(* ================================================================== *)
(** * The summary on any frame: filters, kinds, counts, row order       *)
(* ================================================================== *)

Lemma not_inf_abs (x : float) :
  not_inf (abs x) = not_inf x && negb (x =? NegInf).
Proof. destruct x; reflexivity. Qed.

Lemma priced_frame_absolute (l : list (string * float * float)) :
  Forall (fun row => Absolute_Percentage_Error row = abs (Percentage_Error row))
         (priced_frame l).
Proof.
  unfold priced_frame. apply Forall_map, Forall_forall. intros t _. reflexivity.
Qed.

(** X13.  On a frame with any floats in its price columns (infinite and
    [nan] prices included), every row that enters the mean and the median
    of the absolute error also enters the standard deviation and the mean
    of the signed error; a row that enters the latter but not the former
    has the percentage error [-inf], which the test against
    [float('inf')] lets through. *)
Theorem absolute_rows_are_signed_rows (l : list (string * float * float)) :
  incl (filter (fun row => not_inf (Absolute_Percentage_Error row)) (priced_frame l))
       (filter (fun row => not_inf (Percentage_Error row)) (priced_frame l))
  /\ (forall row,
         In row (filter (fun row => not_inf (Percentage_Error row)) (priced_frame l)) ->
         ~ In row (filter (fun row => not_inf (Absolute_Percentage_Error row))
                          (priced_frame l)) ->
         Percentage_Error row = NegInf).
Proof.
  pose proof (priced_frame_absolute l) as Habs.
  rewrite Forall_forall in Habs.
  split.
  - intros row H. apply filter_In in H. destruct H as [Hin H].
    apply filter_In. split; [exact Hin |].
    rewrite (Habs row Hin), not_inf_abs in H.
    apply andb_true_iff in H. apply H.
  - intros row H Hnot. apply filter_In in H. destruct H as [Hin H].
    assert (Hb : not_inf (Absolute_Percentage_Error row) = false).
    { destruct (not_inf (Absolute_Percentage_Error row)) eqn:E; [| reflexivity].
      exfalso. apply Hnot, filter_In. split; assumption. }
    rewrite (Habs row Hin), not_inf_abs, H in Hb. cbn [andb] in Hb.
    destruct (Percentage_Error row); try discriminate Hb. reflexivity.
Qed.

(** A row with an infinite price and a negative closing price is such a
    row. *)
Example minus_infinity_passes_signed_filter :
  Percentage_Error (error_columns "call" (Finite (-1)) PosInf) = NegInf
  /\ not_inf (Percentage_Error (error_columns "call" (Finite (-1)) PosInf)) = true
  /\ not_inf (Absolute_Percentage_Error (error_columns "call" (Finite (-1)) PosInf)) = false.
Proof.
  assert (E : Percentage_Error (error_columns "call" (Finite (-1)) PosInf) = NegInf).
  { unfold error_columns. cbn [Percentage_Error].
    rewrite neb_Finite_true by lra. cbn [sub add neg div mul].
    rewrite (Rltb_true (-1) 0) by lra. cbn [mul]. unfold signed_inf.
    rewrite (Rltb_false 0 (- (100))) by lra. rewrite (Rltb_true (- (100)) 0) by lra.
    reflexivity. }
  split; [exact E |].
  change (Absolute_Percentage_Error (error_columns "call" (Finite (-1)) PosInf))
    with (abs (Percentage_Error (error_columns "call" (Finite (-1)) PosInf))).
  rewrite E. split; reflexivity.
Qed.

Lemma masks_exclusive (row : row) : call_mask row && put_mask row = false.
Proof.
  unfold call_mask, put_mask.
  destruct (lower (Option_Type row) =? "put")%string eqn:E.
  - apply String.eqb_eq in E. rewrite E. reflexivity.
  - rewrite andb_false_l, andb_false_r. reflexivity.
Qed.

------

**ABOUT THIS TASK**
Please make an exact copy of each record.

**WRITTEN REPLY**
(* ================================================================== *)
(** * The summary on any frame: filters, kinds, counts, row order       *)
(* ================================================================== *)

Lemma not_inf_abs (x : float) :
  not_inf (abs x) = not_inf x && negb (x =? NegInf).
Proof. destruct x; reflexivity. Qed.

Lemma priced_frame_absolute (l : list (string * float * float)) :
  Forall (fun row => Absolute_Percentage_Error row = abs (Percentage_Error row))
         (priced_frame l).
Proof.
  unfold priced_frame. apply Forall_map, Forall_forall. intros t _. reflexivity.
Qed.

(** X13.  On a frame with any floats in its price columns (infinite and
    [nan] prices included), every row that enters the mean and the median
    of the absolute error also enters the standard deviation and the mean
    of the signed error; a row that enters the latter but not the former
    has the percentage error [-inf], which the test against
    [float('inf')] lets through. *)
Theorem absolute_rows_are_signed_rows (l : list (string * float * float)) :
  incl (filter (fun row => not_inf (Absolute_Percentage_Error row)) (priced_frame l))
       (filter (fun row => not_inf (Percentage_Error row)) (priced_frame l))
  /\ (forall row,
         In row (filter (fun row => not_inf (Percentage_Error row)) (priced_frame l)) ->
         ~ In row (filter (fun row => not_inf (Absolute_Percentage_Error row))
                          (priced_frame l)) ->
         Percentage_Error row = NegInf).
Proof.
  pose proof (priced_frame_absolute l) as Habs.
  rewrite Forall_forall in Habs.
  split.
  - intros row H. apply filter_In in H. destruct H as [Hin H].
    apply filter_In. split; [exact Hin |].
    rewrite (Habs row Hin), not_inf_abs in H.
    apply andb_true_iff in H. apply H.
  - intros row H Hnot. apply filter_In in H. destruct H as [Hin H].
    assert (Hb : not_inf (Absolute_Percentage_Error row) = false).
    { destruct (not_inf (Absolute_Percentage_Error row)) eqn:E; [| reflexivity].
      exfalso. apply Hnot, filter_In. split; assumption. }
    rewrite (Habs row Hin), not_inf_abs, H in Hb. cbn [andb] in Hb.
    destruct (Percentage_Error row); try discriminate Hb. reflexivity.
Qed.

(** A row with an infinite price and a negative closing price is such a
    row. *)
Example minus_infinity_passes_signed_filter :
  Percentage_Error (error_columns "call" (Finite (-1)) PosInf) = NegInf
  /\ not_inf (Percentage_Error (error_columns "call" (Finite (-1)) PosInf)) = true
  /\ not_inf (Absolute_Percentage_Error (error_columns "call" (Finite (-1)) PosInf)) = false.
Proof.
  assert (E : Percentage_Error (error_columns "call" (Finite (-1)) PosInf) = NegInf).
  { unfold error_columns. cbn [Percentage_Error].
    rewrite neb_Finite_true by lra. cbn [sub add neg div mul].
    rewrite (Rltb_true (-1) 0) by lra. cbn [mul]. unfold signed_inf.
    rewrite (Rltb_false 0 (- (100))) by lra. rewrite (Rltb_true (- (100)) 0) by lra.
    reflexivity. }
  split; [exact E |].
  change (Absolute_Percentage_Error (error_columns "call" (Finite (-1)) PosInf))
    with (abs (Percentage_Error (error_columns "call" (Finite (-1)) PosInf))).
  rewrite E. split; reflexivity.
Qed.

Lemma masks_exclusive (row : row) : call_mask row && put_mask row = false.
Proof.
  unfold call_mask, put_mask.
  destruct (lower (Option_Type row) =? "put")%string eqn:E.
  - apply String.eqb_eq in E. rewrite E. reflexivity.
  - rewrite andb_false_l, andb_false_r. reflexivity.
Qed.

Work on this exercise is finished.